* [YOUR ASSIGNMENT]:
Track down each line below containing the string "ByLogId" and copy it.

PROVIDED RECORDS below:

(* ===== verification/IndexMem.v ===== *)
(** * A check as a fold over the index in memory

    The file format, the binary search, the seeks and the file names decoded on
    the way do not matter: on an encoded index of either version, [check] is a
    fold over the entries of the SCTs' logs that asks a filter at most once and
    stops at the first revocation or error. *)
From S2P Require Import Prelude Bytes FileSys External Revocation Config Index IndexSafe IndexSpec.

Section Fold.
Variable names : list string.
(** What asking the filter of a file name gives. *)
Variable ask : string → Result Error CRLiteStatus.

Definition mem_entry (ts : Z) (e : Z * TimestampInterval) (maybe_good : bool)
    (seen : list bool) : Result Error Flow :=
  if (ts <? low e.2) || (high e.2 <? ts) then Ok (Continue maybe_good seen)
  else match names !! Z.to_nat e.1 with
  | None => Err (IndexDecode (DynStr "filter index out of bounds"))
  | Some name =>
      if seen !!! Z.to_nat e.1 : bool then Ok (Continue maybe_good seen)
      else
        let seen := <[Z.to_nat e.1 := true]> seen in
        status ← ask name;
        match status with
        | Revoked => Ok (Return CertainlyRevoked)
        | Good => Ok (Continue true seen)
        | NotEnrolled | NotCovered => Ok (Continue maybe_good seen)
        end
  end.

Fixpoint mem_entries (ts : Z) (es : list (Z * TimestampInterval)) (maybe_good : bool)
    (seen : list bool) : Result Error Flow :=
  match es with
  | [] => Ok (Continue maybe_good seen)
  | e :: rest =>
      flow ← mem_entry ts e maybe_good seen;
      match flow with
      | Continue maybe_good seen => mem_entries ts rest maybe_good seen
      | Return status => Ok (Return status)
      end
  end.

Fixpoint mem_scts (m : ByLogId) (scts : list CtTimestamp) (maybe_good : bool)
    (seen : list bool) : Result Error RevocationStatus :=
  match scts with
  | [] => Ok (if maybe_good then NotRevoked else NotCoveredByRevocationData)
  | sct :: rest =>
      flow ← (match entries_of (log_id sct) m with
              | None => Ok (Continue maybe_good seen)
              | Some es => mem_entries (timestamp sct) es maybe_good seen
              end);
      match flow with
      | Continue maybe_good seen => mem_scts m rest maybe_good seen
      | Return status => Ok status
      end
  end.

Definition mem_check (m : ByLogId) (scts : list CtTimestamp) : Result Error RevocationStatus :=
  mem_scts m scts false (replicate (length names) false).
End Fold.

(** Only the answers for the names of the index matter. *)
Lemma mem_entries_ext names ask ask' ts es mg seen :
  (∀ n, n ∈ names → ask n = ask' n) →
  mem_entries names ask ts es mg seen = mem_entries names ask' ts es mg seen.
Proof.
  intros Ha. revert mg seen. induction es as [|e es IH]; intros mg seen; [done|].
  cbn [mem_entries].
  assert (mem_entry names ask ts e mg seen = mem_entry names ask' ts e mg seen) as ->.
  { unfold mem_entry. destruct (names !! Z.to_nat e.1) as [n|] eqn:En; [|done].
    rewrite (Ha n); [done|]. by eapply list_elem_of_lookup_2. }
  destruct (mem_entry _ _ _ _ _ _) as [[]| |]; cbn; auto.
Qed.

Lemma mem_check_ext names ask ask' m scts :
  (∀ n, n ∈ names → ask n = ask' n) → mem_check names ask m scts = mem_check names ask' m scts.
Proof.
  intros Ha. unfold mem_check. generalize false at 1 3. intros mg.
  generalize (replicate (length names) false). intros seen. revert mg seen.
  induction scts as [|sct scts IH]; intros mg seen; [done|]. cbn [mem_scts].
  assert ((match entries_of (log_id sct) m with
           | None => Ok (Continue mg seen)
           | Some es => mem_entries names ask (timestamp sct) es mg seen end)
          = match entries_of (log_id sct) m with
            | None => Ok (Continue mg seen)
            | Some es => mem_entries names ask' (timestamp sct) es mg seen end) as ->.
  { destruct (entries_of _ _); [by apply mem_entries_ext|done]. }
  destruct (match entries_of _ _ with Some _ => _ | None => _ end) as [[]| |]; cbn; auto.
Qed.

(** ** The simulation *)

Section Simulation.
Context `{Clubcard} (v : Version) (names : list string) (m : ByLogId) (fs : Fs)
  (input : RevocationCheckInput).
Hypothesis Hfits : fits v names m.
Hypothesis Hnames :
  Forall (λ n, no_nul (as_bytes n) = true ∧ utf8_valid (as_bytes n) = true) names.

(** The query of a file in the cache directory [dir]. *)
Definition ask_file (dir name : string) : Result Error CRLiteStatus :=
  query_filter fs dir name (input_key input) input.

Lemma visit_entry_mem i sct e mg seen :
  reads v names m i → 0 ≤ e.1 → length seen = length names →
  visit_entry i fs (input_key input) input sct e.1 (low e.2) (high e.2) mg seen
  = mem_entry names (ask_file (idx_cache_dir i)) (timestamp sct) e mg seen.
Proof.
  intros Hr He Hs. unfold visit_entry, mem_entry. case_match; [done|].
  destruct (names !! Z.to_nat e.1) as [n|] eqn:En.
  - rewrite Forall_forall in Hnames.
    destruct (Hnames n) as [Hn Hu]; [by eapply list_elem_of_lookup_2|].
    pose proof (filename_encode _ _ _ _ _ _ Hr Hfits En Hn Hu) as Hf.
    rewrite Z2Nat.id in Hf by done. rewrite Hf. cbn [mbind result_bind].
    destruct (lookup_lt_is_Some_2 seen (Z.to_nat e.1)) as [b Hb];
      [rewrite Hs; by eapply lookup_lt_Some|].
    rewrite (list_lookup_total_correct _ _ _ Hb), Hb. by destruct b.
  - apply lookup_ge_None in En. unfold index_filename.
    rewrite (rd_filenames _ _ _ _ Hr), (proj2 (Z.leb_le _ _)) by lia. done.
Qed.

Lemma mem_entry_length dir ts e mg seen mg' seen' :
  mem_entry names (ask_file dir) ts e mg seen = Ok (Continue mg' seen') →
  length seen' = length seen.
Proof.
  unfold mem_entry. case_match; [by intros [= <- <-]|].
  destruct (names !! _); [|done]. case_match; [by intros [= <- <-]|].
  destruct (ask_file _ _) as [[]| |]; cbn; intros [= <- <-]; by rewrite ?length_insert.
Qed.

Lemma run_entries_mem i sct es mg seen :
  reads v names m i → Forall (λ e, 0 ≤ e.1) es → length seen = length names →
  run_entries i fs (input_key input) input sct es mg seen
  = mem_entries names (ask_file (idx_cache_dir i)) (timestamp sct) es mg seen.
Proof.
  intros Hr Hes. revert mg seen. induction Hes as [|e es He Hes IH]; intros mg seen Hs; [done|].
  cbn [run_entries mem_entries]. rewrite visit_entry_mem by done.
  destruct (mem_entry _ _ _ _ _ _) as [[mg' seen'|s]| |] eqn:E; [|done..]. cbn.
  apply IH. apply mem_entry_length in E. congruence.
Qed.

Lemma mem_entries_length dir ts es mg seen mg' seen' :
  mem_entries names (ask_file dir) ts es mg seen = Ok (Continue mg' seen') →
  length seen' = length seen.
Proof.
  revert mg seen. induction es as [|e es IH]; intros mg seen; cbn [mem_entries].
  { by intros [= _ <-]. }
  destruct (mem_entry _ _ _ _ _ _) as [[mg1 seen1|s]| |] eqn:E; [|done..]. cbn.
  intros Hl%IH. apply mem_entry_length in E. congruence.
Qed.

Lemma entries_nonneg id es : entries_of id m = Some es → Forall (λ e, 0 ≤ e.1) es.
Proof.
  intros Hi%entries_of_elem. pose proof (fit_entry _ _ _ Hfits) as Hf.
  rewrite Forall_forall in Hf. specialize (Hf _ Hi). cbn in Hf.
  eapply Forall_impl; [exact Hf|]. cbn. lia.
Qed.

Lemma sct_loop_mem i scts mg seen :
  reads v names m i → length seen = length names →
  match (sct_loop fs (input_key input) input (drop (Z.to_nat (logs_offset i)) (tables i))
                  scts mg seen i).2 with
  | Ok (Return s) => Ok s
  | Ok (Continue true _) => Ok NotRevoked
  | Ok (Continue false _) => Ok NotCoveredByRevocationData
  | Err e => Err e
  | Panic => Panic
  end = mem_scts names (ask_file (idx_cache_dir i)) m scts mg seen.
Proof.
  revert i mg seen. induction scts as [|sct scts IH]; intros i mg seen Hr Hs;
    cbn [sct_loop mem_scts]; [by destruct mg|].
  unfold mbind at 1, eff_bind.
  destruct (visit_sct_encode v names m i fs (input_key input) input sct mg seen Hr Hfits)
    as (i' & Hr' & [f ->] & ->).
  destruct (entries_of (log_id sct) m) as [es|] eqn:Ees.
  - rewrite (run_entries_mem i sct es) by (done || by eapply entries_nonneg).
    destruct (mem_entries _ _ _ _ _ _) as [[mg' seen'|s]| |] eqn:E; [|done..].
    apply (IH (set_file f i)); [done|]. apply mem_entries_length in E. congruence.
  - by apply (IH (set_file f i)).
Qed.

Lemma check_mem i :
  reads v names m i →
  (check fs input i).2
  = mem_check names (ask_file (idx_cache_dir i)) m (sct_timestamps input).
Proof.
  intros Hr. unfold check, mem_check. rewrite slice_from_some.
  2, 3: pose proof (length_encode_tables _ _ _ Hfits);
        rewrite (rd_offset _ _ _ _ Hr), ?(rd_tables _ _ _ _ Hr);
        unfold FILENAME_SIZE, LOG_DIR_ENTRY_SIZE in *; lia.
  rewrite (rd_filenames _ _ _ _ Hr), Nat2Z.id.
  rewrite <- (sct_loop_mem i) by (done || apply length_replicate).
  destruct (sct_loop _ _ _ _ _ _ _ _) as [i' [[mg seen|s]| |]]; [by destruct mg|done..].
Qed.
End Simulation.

End of PROVIDED RECORDS.

* [ANSWER TO THE PROBLEM]:
Fixpoint mem_scts (m : ByLogId) (scts : list CtTimestamp) (maybe_good : bool)
Definition mem_check (m : ByLogId) (scts : list CtTimestamp) : Result Error RevocationStatus :=
Context `{Clubcard} (v : Version) (names : list string) (m : ByLogId) (fs : Fs)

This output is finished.